2014-2024. The project had been going on for a decade. Titan of Manzana before this week the company informed its employees of its cancellation. Titan is the name that designated the development of the Apple Carinformal nickname, for which the company had more than 2,000 workers hired and invested the amount of 10,000 million dollars. All that workforce will be refocused on generative artificial intelligence and other areas of the company.

During these ten years, development has been carried out in the utmost confidentiality, as is usual in the company. Once closed, The New York Times has been able to speak with half a dozen company employees involved in the Titan project and partially reconstruct the internal history of this futile development for which they had an alternative nickname: the titanic disaster.

Titan was reset and restarted from scratch on several occasions. It started as an electric vehicle intended to compete with Teslas by Elon Musk and later became a autonomous car that wanted to rival the Waymo of Google. He had four leadership positions over the years, several rounds of layoffs and by the time Apple decided to cancel him had returned to the original concept of an electric car with driving assistance functions. Ultimately, it was the difficulty in developing the software and algorithms necessary for autonomous driving functions one of the main aspects that ruined the project.

A $100,000 car with little profit margin

When Apple started Titan in 2014, there was a rush in Silicon Valley to pursue autonomous driving thinking it would be commonplace within a few years and Apple did not want to be left behind. Another circumstance was added. The company had finalized the Apple Watch and Tim Cook approved the project for prevent a rout of engineerswho wanted to work on something new, towards Tesla.

Despite the confidence of the company's top executive, the Titan project team knew that an Apple Car would have a price of at least 100,000 dollars and a very small profit margin compared to what Apple makes with iPhones and other devices. And it would also reach a market already dominated by Tesla. In fact, Apple considered buying Elon Musk's company and had conversations with him, but decided that it would be better to develop his own vehicle than integrate Tesla into his structure.

Titan also didn't maintain a clear vision of what the Apple Car should be. Steve Zadeskythe first leader of the project, wanted an electric vehicle with which to compete with Tesla while Jony Ive, Apple's chief designer and one of its leading figures at the time, was looking for an autonomous car. Without really knowing where it was going, Apple hired more than 2,000 employees, including engineers from the POT and of porsche.

Driving without a steering wheel

Apple developed a series of technologies for its vehicle that included a front moon that showed indications of the directions to follow and a sliding roof Made with a special polymer to reduce the sun's heat.

But the most striking idea came from Ive. His team designed a series of Apple Car concepts reminiscent of the Fiat 600 Multiplaa minivan manufactured by the Italian brand in the 50s and 60s. It had no steering wheel and instead was driven using Apple's virtual assistant, Siri.. Ive even gave Cook a demonstration in which both of them, in the seats of a simulated cockpit, pretended to be driving the vehicle. while an actor, from outside, responded verbally to their requests as if he were Siri.
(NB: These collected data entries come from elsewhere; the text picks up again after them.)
(* ===== verification/HostRecords.v ===== *)
(** * Change records of the extension ([hexEditorProvider.ts])

    The checks on values of type [unknown] at the head of
    [vscode-extension/src/hexEditorProvider.ts], the records it makes of the
    entries of a change log and of the changes of a session, and its two
    searches along the causes of an error.

    [WebviewProtocol] and [AiReplay] model functions of the same names in
    other files of the source; the lemmas [*_agrees] say where they agree. *)

From S2P Require Import Prelude SafeInt JsText JsValue EditDiff EditSession History SessionApi UnaryCalls SessionCalls ChangeLogCodec ChangeLogDocument ChangeLogFiles ChangeLogExportFile WebviewProtocol RangeMap AiToolkit AiReplay AiExport.

Open Scope call_scope.

(** ** Checks on values *)

(** [typeof value === 'object' && value !== null]: an array is one too; the
    only property of an array that has a name is its length. *)
Definition isRecord (value : jsval) : option jsobject :=
  match value with
  | JObject o => Some o
  | JArray l => Some [(js "length", JNumber (NInt (Z.of_nat (length l))))]
  | _ => None
  end.

Definition safeNonNegativeInteger (value : jsval) (max : Z) : option Z :=
  match value with
  | JNumber (NInt z) => if safeZ z && (0 <=? z) && (z <=? max) then Some z else None
  | _ => None
  end.

Definition not_int64 : exn := plain_error "must be a non-negative int64".

Definition parseNonNegativeInt64 (value : jsval) : result Z :=
  parsed ← match value with
    | JBigInt z => Ok z
    | JNumber n =>
        if isSafeInteger n then Ok (match n with NInt z => z | _ => 0 end)
        else Throw (plain_error "must be a non-negative safe integer or decimal int64 string")
    | JString s => if canonical_decimal s then Ok (decimal_value s) else Throw not_int64
    | _ => Throw not_int64
    end;
  if (parsed <? 0) || (MAX_INT64 <? parsed)
  then Throw (plain_error "must be in the non-negative int64 range") else Ok parsed.

Definition parsePositiveInt64 (value : jsval) : result Z :=
  parsed ← parseNonNegativeInt64 value;
  if parsed <=? 0 then Throw (plain_error "must be a positive int64") else Ok parsed.

Definition int64ToSafeNumber (value : Z) : result Z :=
  if MAX_SAFE_INTEGER <? value
  then Throw (plain_error "exceeds the current OmegaEdit TypeScript transport safe integer range")
  else Ok value.

Definition normalizeNonNegativeInt64ForClient (value : jsval) : result Z :=
  parsed ← parseNonNegativeInt64 value; int64ToSafeNumber parsed.

Definition normalizePositiveInt64ForClient (value : jsval) : result Z :=
  parsed ← parsePositiveInt64 value; int64ToSafeNumber parsed.

Definition int64ToDecimal (value : jsval) : result jsstring :=
  parsed ← parseNonNegativeInt64 value; Ok (decimal_string parsed).

Definition safeString (value : jsval) (maxLength : Z) (allowEmpty : bool) : option jsstring :=
  match value with
  | JString s =>
      let text := trim s in
      if (negb allowEmpty && (slen text =? 0)) || (maxLength <? slen text) then None else Some text
  | _ => None
  end.

(** [maxBytes] is [None] where the source passes [Infinity]. *)
Definition safeHexString (value : jsval) (maxBytes : option Z) (allowEmpty : bool) : option jsstring :=
  match value with
  | JString s =>
      let text := remove_spaces s in
      if (negb allowEmpty && (slen text =? 0)) ||
         match maxBytes with Some max => max * 2 <? slen text | None => false end then None
      else if negb (slen text mod 2 =? 0) || negb (forallb is_hex_unit text) then None
      else Some text
  | _ => None
  end.

(** ** Transforms *)

(** [JSON.stringify] of any value; [JsonRuntime] has it for objects. *)
Class JsonText `{JsonRuntime} := {
  stringify : jsval -> jsstring;
  stringify_object o : stringify (JObject o) = JSON_stringify o
}.

Section Transforms.
Context `{JsonText}.

Definition parseJsonObject (text : jsstring) (name : string) : result jsval :=
  match JSON_parse text with
  | None => Throw (plain_error (name ++ " must be valid JSON")%string)
  | Some parsed =>
      match isRecord parsed with
      | Some _ => Ok parsed
      | None => Throw (plain_error (name ++ " must be a JSON object")%string)
      end
  end.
In 2016Zadesky left Apple and was replaced by Bob Mansfieldwho added numerous start-ups to the Titan team and under whose direction the focus was changed to achieving an autonomous driving vehicle. Later he put a former Tesla executive in charge of Titan, Doug Field. He laid off several hundred employees while maintaining the approach of his predecessor and in 2021 was replaced by Kevin Lynchone of the creators of the Apple Watch.

Lynch returned to the original vision of an electric car to compete with Tesla, but the New York Times does not have more details about this last stage before Apple decided to close the project and dedicate its resources to generative AI, as it explained to its employees this Tuesday.